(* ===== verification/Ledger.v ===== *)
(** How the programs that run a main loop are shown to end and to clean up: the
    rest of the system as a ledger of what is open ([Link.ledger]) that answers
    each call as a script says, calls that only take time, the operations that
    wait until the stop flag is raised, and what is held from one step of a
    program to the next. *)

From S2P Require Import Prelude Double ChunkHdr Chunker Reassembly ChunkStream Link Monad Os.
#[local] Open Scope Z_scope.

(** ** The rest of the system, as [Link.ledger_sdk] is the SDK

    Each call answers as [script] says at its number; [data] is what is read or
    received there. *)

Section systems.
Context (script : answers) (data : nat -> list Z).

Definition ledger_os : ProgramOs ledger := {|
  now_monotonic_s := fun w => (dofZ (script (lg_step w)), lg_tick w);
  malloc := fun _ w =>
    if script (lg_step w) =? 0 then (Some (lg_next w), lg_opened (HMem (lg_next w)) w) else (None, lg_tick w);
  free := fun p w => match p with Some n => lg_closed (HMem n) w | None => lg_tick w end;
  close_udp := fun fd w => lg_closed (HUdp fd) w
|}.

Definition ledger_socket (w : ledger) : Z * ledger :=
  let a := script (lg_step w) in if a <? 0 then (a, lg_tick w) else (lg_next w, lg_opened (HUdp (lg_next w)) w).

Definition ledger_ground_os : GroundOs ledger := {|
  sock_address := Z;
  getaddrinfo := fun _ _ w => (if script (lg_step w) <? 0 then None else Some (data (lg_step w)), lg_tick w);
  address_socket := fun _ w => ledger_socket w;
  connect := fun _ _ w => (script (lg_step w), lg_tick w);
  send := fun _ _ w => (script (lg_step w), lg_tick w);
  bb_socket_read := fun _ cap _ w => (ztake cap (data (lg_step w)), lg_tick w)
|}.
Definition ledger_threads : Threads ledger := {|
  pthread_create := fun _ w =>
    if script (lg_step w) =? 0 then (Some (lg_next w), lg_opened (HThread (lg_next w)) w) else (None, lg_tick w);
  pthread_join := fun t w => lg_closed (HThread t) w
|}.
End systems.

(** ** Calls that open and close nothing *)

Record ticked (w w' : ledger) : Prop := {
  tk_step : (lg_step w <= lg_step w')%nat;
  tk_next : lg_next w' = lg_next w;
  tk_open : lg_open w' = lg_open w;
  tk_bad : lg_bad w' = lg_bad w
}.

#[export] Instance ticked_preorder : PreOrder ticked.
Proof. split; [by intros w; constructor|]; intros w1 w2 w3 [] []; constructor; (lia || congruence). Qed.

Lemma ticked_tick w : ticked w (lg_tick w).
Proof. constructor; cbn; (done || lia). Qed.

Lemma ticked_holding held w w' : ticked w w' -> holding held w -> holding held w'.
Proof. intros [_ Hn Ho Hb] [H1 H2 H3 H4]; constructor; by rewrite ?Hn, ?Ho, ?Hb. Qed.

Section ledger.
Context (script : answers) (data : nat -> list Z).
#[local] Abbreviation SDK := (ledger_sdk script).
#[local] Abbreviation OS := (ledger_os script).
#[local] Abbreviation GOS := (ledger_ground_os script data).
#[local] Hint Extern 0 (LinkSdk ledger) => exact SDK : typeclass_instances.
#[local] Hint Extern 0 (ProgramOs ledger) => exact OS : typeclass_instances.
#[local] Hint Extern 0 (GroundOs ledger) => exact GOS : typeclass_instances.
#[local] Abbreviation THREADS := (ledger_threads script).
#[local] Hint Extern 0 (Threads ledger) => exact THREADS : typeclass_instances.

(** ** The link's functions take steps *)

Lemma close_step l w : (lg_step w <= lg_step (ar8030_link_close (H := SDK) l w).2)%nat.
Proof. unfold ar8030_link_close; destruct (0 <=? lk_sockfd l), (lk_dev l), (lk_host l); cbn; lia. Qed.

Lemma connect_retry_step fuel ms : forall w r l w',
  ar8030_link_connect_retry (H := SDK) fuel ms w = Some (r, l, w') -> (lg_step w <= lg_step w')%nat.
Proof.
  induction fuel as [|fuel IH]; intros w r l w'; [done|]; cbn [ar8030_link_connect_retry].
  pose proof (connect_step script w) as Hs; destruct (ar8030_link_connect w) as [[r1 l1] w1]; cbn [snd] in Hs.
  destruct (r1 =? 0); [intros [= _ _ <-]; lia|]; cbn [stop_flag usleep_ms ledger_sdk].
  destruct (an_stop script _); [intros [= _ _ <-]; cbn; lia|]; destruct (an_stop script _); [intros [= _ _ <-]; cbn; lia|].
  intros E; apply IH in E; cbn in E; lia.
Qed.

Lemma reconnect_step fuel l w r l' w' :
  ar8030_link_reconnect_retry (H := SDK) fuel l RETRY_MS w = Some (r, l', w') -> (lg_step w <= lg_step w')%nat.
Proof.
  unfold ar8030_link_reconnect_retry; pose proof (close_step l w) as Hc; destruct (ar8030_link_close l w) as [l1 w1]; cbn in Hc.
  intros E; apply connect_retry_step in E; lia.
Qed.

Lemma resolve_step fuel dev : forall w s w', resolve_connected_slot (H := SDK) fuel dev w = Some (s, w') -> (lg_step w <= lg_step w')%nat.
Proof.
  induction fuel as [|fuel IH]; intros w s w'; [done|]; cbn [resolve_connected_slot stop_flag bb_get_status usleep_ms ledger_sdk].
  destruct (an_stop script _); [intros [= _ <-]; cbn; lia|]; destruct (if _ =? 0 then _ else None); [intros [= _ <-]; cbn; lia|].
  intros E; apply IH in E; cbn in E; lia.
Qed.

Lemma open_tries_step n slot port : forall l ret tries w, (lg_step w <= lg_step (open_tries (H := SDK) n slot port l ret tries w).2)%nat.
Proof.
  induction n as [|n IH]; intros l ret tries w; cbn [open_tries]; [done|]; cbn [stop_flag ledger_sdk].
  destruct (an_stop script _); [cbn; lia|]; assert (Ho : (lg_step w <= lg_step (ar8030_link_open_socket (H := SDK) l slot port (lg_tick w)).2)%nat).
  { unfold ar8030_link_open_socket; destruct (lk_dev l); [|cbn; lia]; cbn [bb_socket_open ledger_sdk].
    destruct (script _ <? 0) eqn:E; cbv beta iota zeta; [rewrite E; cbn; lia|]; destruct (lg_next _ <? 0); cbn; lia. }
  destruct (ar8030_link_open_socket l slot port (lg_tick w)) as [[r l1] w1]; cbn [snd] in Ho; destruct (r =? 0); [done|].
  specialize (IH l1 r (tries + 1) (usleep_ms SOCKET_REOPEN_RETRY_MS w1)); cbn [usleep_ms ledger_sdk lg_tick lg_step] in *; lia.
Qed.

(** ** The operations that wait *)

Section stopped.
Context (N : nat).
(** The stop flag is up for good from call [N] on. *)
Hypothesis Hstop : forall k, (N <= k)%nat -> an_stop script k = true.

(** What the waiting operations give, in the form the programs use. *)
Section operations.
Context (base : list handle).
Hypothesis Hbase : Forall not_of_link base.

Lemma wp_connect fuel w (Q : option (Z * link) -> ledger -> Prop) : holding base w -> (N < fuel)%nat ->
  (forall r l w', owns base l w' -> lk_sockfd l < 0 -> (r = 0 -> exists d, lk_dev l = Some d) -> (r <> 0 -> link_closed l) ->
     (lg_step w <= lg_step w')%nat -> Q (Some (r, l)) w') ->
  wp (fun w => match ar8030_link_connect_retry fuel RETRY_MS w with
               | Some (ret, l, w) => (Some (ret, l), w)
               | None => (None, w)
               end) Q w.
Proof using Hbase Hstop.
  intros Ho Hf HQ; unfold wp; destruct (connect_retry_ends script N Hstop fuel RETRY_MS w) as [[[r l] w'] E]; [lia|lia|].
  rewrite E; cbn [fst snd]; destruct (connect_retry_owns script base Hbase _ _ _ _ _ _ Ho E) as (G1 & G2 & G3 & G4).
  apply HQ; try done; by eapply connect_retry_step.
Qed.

^^^^^^^^

Return exactly the lines above from the line that has "address_socket := fun" through the line that has "Lemma ticked_holding held", inclusive, and nothing else.

  address_socket := fun _ w => ledger_socket w;
  connect := fun _ _ w => (script (lg_step w), lg_tick w);
  send := fun _ _ w => (script (lg_step w), lg_tick w);
  bb_socket_read := fun _ cap _ w => (ztake cap (data (lg_step w)), lg_tick w)
|}.
Definition ledger_threads : Threads ledger := {|
  pthread_create := fun _ w =>
    if script (lg_step w) =? 0 then (Some (lg_next w), lg_opened (HThread (lg_next w)) w) else (None, lg_tick w);
  pthread_join := fun t w => lg_closed (HThread t) w
|}.
End systems.

(** ** Calls that open and close nothing *)

Record ticked (w w' : ledger) : Prop := {
  tk_step : (lg_step w <= lg_step w')%nat;
  tk_next : lg_next w' = lg_next w;
  tk_open : lg_open w' = lg_open w;
  tk_bad : lg_bad w' = lg_bad w
}.

#[export] Instance ticked_preorder : PreOrder ticked.
Proof. split; [by intros w; constructor|]; intros w1 w2 w3 [] []; constructor; (lia || congruence). Qed.

Lemma ticked_tick w : ticked w (lg_tick w).
Proof. constructor; cbn; (done || lia). Qed.

Lemma ticked_holding held w w' : ticked w w' -> holding held w -> holding held w'.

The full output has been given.